Alberta Hay Braised Bison Short Rib, Pumpkin Rissitto
The rich flavour with a hint of sweetgrass enhances the tender short ribs to make this entree extra special.
2002 Culinary Competition Participant
Braised Bison Short Ribs Ingredients
- 1/2 cup all-purpose flour for coating
- 2 teaspoons salt
- 1 pinch ground black pepper
- 4 pounds bison short ribs
- 2 tablespoons vegetable oil
- 1 cup water
- 1 cup stewed tomatoes
- 1 clove garlic, minced
- 2 strands sweet grass
- 3 onions, chopped
- 6 carrots, chopped
- 1 1/2 tablespoons all-purpose flour
- 4 cups beef stock
Method
- In a bowl, combine the 1/2 cup flour, salt and ground black pepper, roll the ribs in the seasoned flour.

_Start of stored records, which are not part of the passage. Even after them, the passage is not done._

Definition download_stored (name : string) (p : Page) (size : Z) (mime : option string) (new_count : option Z)
    (decision : AclDecision) (client : AuthenticatedClient) : M Response :=
  path ← or_500 (sql (fun _ d => match content_path (p_content p) d with
                                 | Some s => Ok (s, d)
                                 | None => Err SqlRowNotFound
                                 end));
  stored ← str_500 (fs_read (blob_path path));
  '(served, kek) ← download_blob name p size stored client;
  post_note ← download_teardown p path new_count served kek;
  _ ← acl_record_use decision;
  _ ← log (Some (ac_id client)) "file.read" (Some name) AuditOk (or_note post_note "read");
  mret (download_response p mime served).

Definition download_file (name : string) (q : DomainQuery) (h : Headers) (client : AuthenticatedClient) : M Response :=
  '(domain_id, _) ← or_reply (resolve_and_gate_domain state client q);
  p ← lookup_page name domain_id client;
  size ← stored_size (p_size_enc p);
  mime ← dec_mime (p_mime_enc p);
  decision ← authorize_file client domain_id name Read "file.read";
  _ ← download_spent name p client;
  _ ← download_threshold domain_id name p h client;
  _ ← mfa_gate state (mfa_required (p_flags p)) "file.read" name h client;
  new_count ← download_claim name p client;
  if p_kind p =? 2 then download_resident name p new_count decision client
  else download_stored name p size mime new_count decision client.

(** ** Deleting *)

(** [pages JOIN contents] on a name. *)
Definition find_blob (domain_id name_id : string) (d : Db) : option (Page * string) :=
  head (page_blobs (fun p => (p_domain p =s? domain_id) && (p_name_id p =s? name_id)) d).

Definition delete_file (name : string) (q : DomainQuery) (client : AuthenticatedClient) : M Response :=
  '(domain_id, _) ← or_reply (resolve_and_gate_domain state client q);
  row ← or_500 (query (fun _ => find_blob domain_id (name_id_hex nik domain_id name)));
  match row with
  | None =>
      _ ← log (Some (ac_id client)) "file.delete" (Some name) AuditNotFound None;
      reply (err 404 "not_found" "file not found")
  | Some (p, storage_path) =>
      decision ← authorize_file client domain_id name Delete "file.delete";
      _ ← or_500 (exec (fun _ => upd_pages (delete_where (fun x => p_id x =s? p_id p))));
      _ ← ignore (fs_remove (blob_path storage_path));
      _ ← acl_record_use decision;
      _ ← log (Some (ac_id client)) "file.delete" (Some name) AuditOk None;
      mret (json_response 200 (JObj [("deleted", JBool true); ("name", JStr name)]))
  end.

(** ** Listing *)

(** [pages JOIN clients ON owner_id] *)
Definition owned_pages (domain_id : string) (d : Db) : list (Page * Client) :=
  concat (map (fun p => map (fun c => (p, c)) (select (fun c => c_id c =s? p_owner p) (clients d)))
            (order_by (fun p => - p_created p) (select (fun p => p_domain p =s? domain_id) (pages d)))).

Definition file_item (name : string) (p : Page) (owner : Client) : FileSummary :=
  let '(k, n) := policy_threshold (p_policy p) in
  MkFileSummary (p_id p) name (unwrap_or "?" (dec_str mek (c_name_enc owner)))
    (default 0 (size_of_bytes (unwrap_or [] (dec_field mek (p_size_enc p)))))
    (p_mime_enc p ≫= fun b => ok (dec_str mek b)) (p_hash_id p) (fmt_text (p_created p)) (fmt_text (p_updated p))
    (if p_kind p =? 1 then "key" else if p_kind p =? 2 then "resident" else "")
    (p_read_count p) (p_flags p) (option_map fmt_iso (p_exhausted p)) k n.

Fixpoint list_file_items (domain_id : string) (client : AuthenticatedClient) (rows : list (Page * Client)) : M (list Json) :=
  match rows with
  | [] => mret []
  | (p, owner) :: rest =>
      match dec_str mek (p_name_enc p) with
      | Err _ => list_file_items domain_id client rest
      | Ok name =>
          allowed ← (if is_admin client then mret true
                     else dec ← or_500 (acl_check mek client domain_id name Read); mret (is_allowed dec));
          others ← list_file_items domain_id client rest;
          mret (if allowed : bool then file_summary_json (file_item name p owner) :: others else others)
      end
  end.

Definition list_files (q : DomainQuery) (client : AuthenticatedClient) : M Response :=
  '(domain_id, _) ← or_reply (resolve_and_gate_domain state client q);
  rows ← or_500 (query (fun _ d => take 500 (owned_pages domain_id d)));
  items ← list_file_items domain_id client rows;
  _ ← log (Some (ac_id client)) "file.list" None AuditOk None;
  mret (json_response 200 (JObj [("files", JArr items); ("count", len_json items)])).

(** ** Rotating *)

(** Decrypt under the current key and check against the row. *)
Definition rotate_read (p : Page) (size : Z) (old_storage : string) : M (bytes * bytes) :=
  old_ct ← str_500 (fs_read (blob_path old_storage));
  kek ← file_kek;
  old_dek ← pure_500 crypto_msg (decrypt_aes_gcm (p_wrapped_dek p) kek);
  plain ← pure_500 crypto_msg (aead_open old_ct old_dek);
  if negb (hash_id plain =s? p_hash_id p)
  then reply (err 500 "integrity_error" "plaintext hash mismatch — refusing to rotate")
  else if negb (Z.of_nat (length plain) =? size)
  then reply (err 500 "integrity_error" "plaintext size mismatch — refusing to rotate")
  else mret (plain, kek).

Definition touch_page (now : Z) (p : Page) : Page :=
  MkPage (p_id p) (p_name_enc p) (p_name_id p) (p_domain p) (p_owner p) (p_content p) (p_wrapped_dek p) (p_hash_id p)
    (p_size_enc p) (p_mime_enc p) (p_external p) (p_external_meta p) (p_kind p) (p_key_component p) (p_server_copy p)
    (p_flags p) (p_read_count p) (p_policy p) (p_exhausted p) (p_created p) now.

Definition rotate_file_tx (page_id new_content : string) (ct wrapped : bytes) (now : Z) : M (result SqlError unit) :=
  transaction (
    _ ←? sql (insert_content new_content new_content (Z.of_nat (length ct)));
    old ←? sql (fun _ d => match first_row (fun p => p_id p =s? page_id) (pages d) with
                           | Some p => Ok (p_content p, d)
                           | None => Err SqlRowNotFound
                           end);
    _ ←? exec (fun _ => upd_pages (update_where (fun p => p_id p =s? page_id)
                 (fun p => touch_page now (rebind_page new_content wrapped p))));
    _ ←? exec (fun _ => delete_content old);
    mret (Ok tt)).

Definition rotate_file (name : string) (q : DomainQuery) (client : AuthenticatedClient) : M Response :=
  '(domain_id, _) ← or_reply (resolve_and_gate_domain state client q);
  row ← or_500 (query (fun _ => find_blob domain_id (name_id_hex nik domain_id name)));
  match row with
  | None => reply (err 404 "not_found" "file not found")
  | Some (p, old_storage) =>
      size ← stored_size (p_size_enc p);
      decision ← authorize_file client domain_id name Update "file.rotate";
      '(plain, kek) ← rotate_read p size old_storage;
      new_dek ← draw 32;
      r ← seal_blob plain new_dek;
      new_ct ← pure_500 crypto_msg r;
      rw ← seal_envelope new_dek kek;
      new_wrapped ← pure_500 crypto_msg rw;
      new_content_id ← new_id 32;
      _ ← str_500 (fs_write (blob_path new_content_id) new_ct);
      now ← utc_now;
      _ ← or_500 (rotate_file_tx (p_id p) new_content_id new_ct new_wrapped now);
      _ ← ignore (fs_remove (blob_path old_storage));
      _ ← acl_record_use decision;
      _ ← log (Some (ac_id client)) "file.rotate" (Some name) AuditOk
            (Some (String.substring 0 8 old_storage +:+ " -> " +:+ String.substring 0 8 new_content_id));
      mret (json_response 200 (JObj [("rotated", JBool true); ("name", JStr name)]))
  end.
End files.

- In a large pot, heat the oil and brown the ribs well on all sides. Pour in 1 cup boiling stock, tomatoes, sweetgrass and garlic. Reduce heat to low, cover, and simmer for 1 1/2 hours, adding more water if necessary.
- Place onions, and carrots in the pot. Continue to simmer for another 30 minutes to 1 hour, or until all vegetables are tender. Remove the meat when tender.
Pumpkin Risotto Ingredients
- 2 tablespoons butter
- 2/3 cup sliced green onion
- 1 1/3 cups uncooked Aborio Rice
- 4 cups chicken stock
- 30 grams diced pumpkin flesh
- 1/4 teaspoon ground black pepper
- 3/4 cup grated Parmesan cheese
Method
- Melt butter in a large skillet over medium-high heat. Cook green onions and diced pumpkin in butter briefly, then add the rice. Cook and stir for a few minutes to toast rice.
- Stir in chicken stock and pepper. Bring to a boil, then reduce heat to medium-low, remembering to stir on occasion, also you may need to add more stock if it becomes too dry. Cover, and simmer for 20 minutes.
- Remove from heat, cover, and let stand for 5 minutes. Stir in the Parmesan cheese.
- To serve this 4 ounce short rib, with 2 ounces of the pumpkin risotto, 3 asparagus tips - drizzle with sauce from the the braising process.